«Sie sind beide noch einmal mit einem blauen Auge davongekommen. Wenn das Urteil nicht weitergezogen wird, müssen Sie nicht ins Gefängnis», sagte Gerichtspräsidentin Monika Roth.
Das Baselbieter Strafgericht verurteilte zwei Räuber zu bedingten Freiheitsstrafen von 16 beziehungsweise 18 Monaten. Dazu kommen Verfahrenskosten von jeweils über 10 000 Franken.
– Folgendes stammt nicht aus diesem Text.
(** * PreResNet (pytorch/models/preresnet.py): topology builder and unit wiring

    The Python module builds a pre-activation residual network out of
    [torch.nn] layers.  This development embeds

    - the layer descriptors that [torch.nn] constructors produce (their
      hyper-parameters and the shapes of their trainable parameters);
    - the classes of the module ([PreResConv] ... [PreResNet]) with their
      [__init__] and [forward];
    - the factory [get_preresnet] with its exceptions, and the named presets;
    - the parameter count computed by the module's self-test.

    Python integers are [Z]; Python floats are IEEE binary64 values, taken
    from [SpecFloat] at precision 53 and maximal exponent 1024. *)

From Stdlib Require Import ZArith Lia Floats.SpecFloat.
From stdpp Require Import base option list strings pretty.

Local Open Scope Z_scope.

(** ** Python runtime: exceptions, floats, [int()] *)

Module Py.

Inductive exn : Type :=
| ValueError (msg : string)
| OverflowError (msg : string)
| TypeError (msg : string).

(** Outcome of a call that may raise. *)
Inductive result (A : Type) : Type :=
| Return (a : A)
| Raise (e : exn).
Arguments Return {A} a.
Arguments Raise {A} e.

#[export] Instance result_ret : MRet result := fun _ a => Return a.
#[export] Instance result_bind : MBind result := fun _ _ f m =>
  match m with
  | Return a => f a
  | Raise e => Raise e
  end.

(** [[f(x) for x in l]]: elements are evaluated left to right and the first
    exception ends the comprehension. *)
Fixpoint comprehension {A B : Type} (f : A -> result B) (l : list A)
  : result (list B) :=
  match l with
  | [] => Return []
  | x :: l' => y ← f x; ys ← comprehension f l'; Return (y :: ys)
  end.

(** [float]: binary64. *)
Definition float : Type := spec_float.
Definition prec : Z := 53.
Definition emax : Z := 1024.

(** The dyadic literal [m * 2^e], rounded to binary64 (exact for the
    literals below). *)
Definition dyadic (m e : Z) : float := binary_normalize prec emax m e false.

Definition float_1_0 : float := dyadic 1 0.
Definition float_0_75 : float := dyadic 3 (-2).
Definition float_0_5 : float := dyadic 1 (-1).
Definition float_0_25 : float := dyadic 1 (-2).

(** [float(n)] for an integer [n]: correctly rounded, [OverflowError] when
    [n] is beyond the binary64 range. *)
Definition float_of_int (n : Z) : result float :=
  match binary_normalize prec emax n 0 false with
  | S754_infinity _ => Raise (OverflowError "int too large to convert to float")
  | f => Return f
  end.

Definition float_mul (x y : float) : float := SFmul prec emax x y.

(** [x != y] on floats (true when either is NaN). *)
Definition float_ne (x y : float) : bool := negb (SFeqb x y).

(** [n * x] with [n] an integer and [x] a float. *)
Definition int_mul_float (n : Z) (x : float) : result float :=
  f ← float_of_int n; Return (float_mul f x).
(** * Country directory: data models and renderer

    A shallow embedding of [src/collectors/models.py] (the pydantic data
    transfer objects) and of [src/renderer.py] (the table renderer), with
    the properties the specification states about them.

    Conventions of the embedding.
    - A Python [str] is a [string] holding the UTF-8 encoding of the text;
      [len] counts code points, as Python's [len] does.
    - A Python [int] is a [Z]; a [float] is an IEEE binary64 value, taken
      as [spec_float] (sign, mantissa, binary exponent).
    - A [dict] is an association list in insertion order, because the
      renderer iterates over [items()]; a [set] that is iterated is given
      by its iteration order, a [set] that is searched by its entries,
      each with the hash stored when the object was inserted.
    - An exception is the [Raise] case of [result].
    - The models are pydantic (1.x) [BaseModel] classes.  The part of
      pydantic's model construction that the models rely on (required and
      optional fields, constrained strings, class validators, attribute
      assignment under the default [Config]) is in module [Pydantic]. *)

From Stdlib Require Import ZArith NArith QArith Qround String Ascii Lia.
From Stdlib Require Import SpecFloat.
From stdpp Require Import gmap strings list.

Local Open Scope string_scope.

(** * Python values *)

Module Py.

(** Exceptions raised by the modelled code. *)
Inductive error_type :=
| MissingError                      (* "field required" *)
| NoneIsNotAllowedError             (* "none is not an allowed value" *)
| AnyStrMinLengthError (limit : nat)
| AnyStrMaxLengthError (limit : nat).

(** One entry of a pydantic [ValidationError]: location and error. *)
Definition ErrorWrapper : Type := string * error_type.

Inductive exn :=
| ValidationError (errors : list ErrorWrapper)
| IndexError
| TypeError
| InvalidOperation
| ValueError.

Inductive result (A : Type) :=
| Ok (a : A)
| Raise (e : exn).
Arguments Ok {A} a.
Arguments Raise {A} e.

Definition bind {A B} (r : result A) (k : A -> result B) : result B :=
  match r with
  | Ok a => k a
  | Raise e => Raise e
  end.

Definition is_ok {A} (r : result A) : bool :=
  match r with Ok _ => true | Raise _ => false end.

(** A keyword argument of a call: left out, passed as [None], or passed
    with a value. *)
Inductive arg (A : Type) :=
| Omitted
| PyNone
| Value (a : A).
Arguments Omitted {A}.
Arguments PyNone {A}.
Arguments Value {A} a.

(** ** Strings *)

(** A byte [10xxxxxx] continues a UTF-8 sequence and starts no code
    point. *)
Definition is_continuation (c : ascii) : bool :=
  let n := N_of_ascii c in (128 <=? n)%N && (n <? 192)%N.

Fixpoint len (s : string) : nat :=
  match s with
  | EmptyString => 0
  | String c s' => if is_continuation c then len s' else S (len s')
  end.

(** [sep.join(parts)] *)
Fixpoint join (sep : string) (parts : list string) : string :=
  match parts with
  | [] => ""
  | [p] => p
  | p :: ps => p +:+ sep +:+ join sep ps
  end.

(** [s.replace(old, new)] for a one-character [old]. *)
Fixpoint replace (old : ascii) (new : string) (s : string) : string :=
  match s with
  | EmptyString => EmptyString
  | String c s' =>
      if Ascii.eqb c old then new +:+ replace old new s'
      else String c (replace old new s')
  end.

(** ** Integers as text *)

Definition digit_char (d : N) : ascii := ascii_of_N (48 + d).

(** Decimal digits of [n], most significant first, in front of [acc].
    [fuel] bounds the number of digits; the number of bits of [n] is
    enough. *)
Fixpoint digits_aux (fuel : nat) (n : N) (acc : list ascii) : list ascii :=
  let acc' := digit_char (n mod 10) :: acc in
  match fuel with
  | O => acc'
  | S fuel' => if (n <? 10)%N then acc' else digits_aux fuel' (n / 10) acc'
  end.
Die Staatsanwaltschaft ist von einem bandenmässigen Raub mit einer gefährlichen Waffe ausgegangen, wofür die Mindeststrafen deutlich höher liegen.

Das Gericht bejahte zwar, dass die Männer bei den beiden Raubüberfällen in Allschwil auch ein verbotenes Schmetterlingsmesser verwendet hatten, stufte dieses aber nicht als besonders gefährliche Waffe ein. Roth sagte dazu, bei der entsprechenden Bestimmung im Raubtatbestand habe der Gesetzgeber eher an Schusswaffen gedacht. Ganz einig waren sich die drei Richterinnen in diesem Punkt offenbar nicht.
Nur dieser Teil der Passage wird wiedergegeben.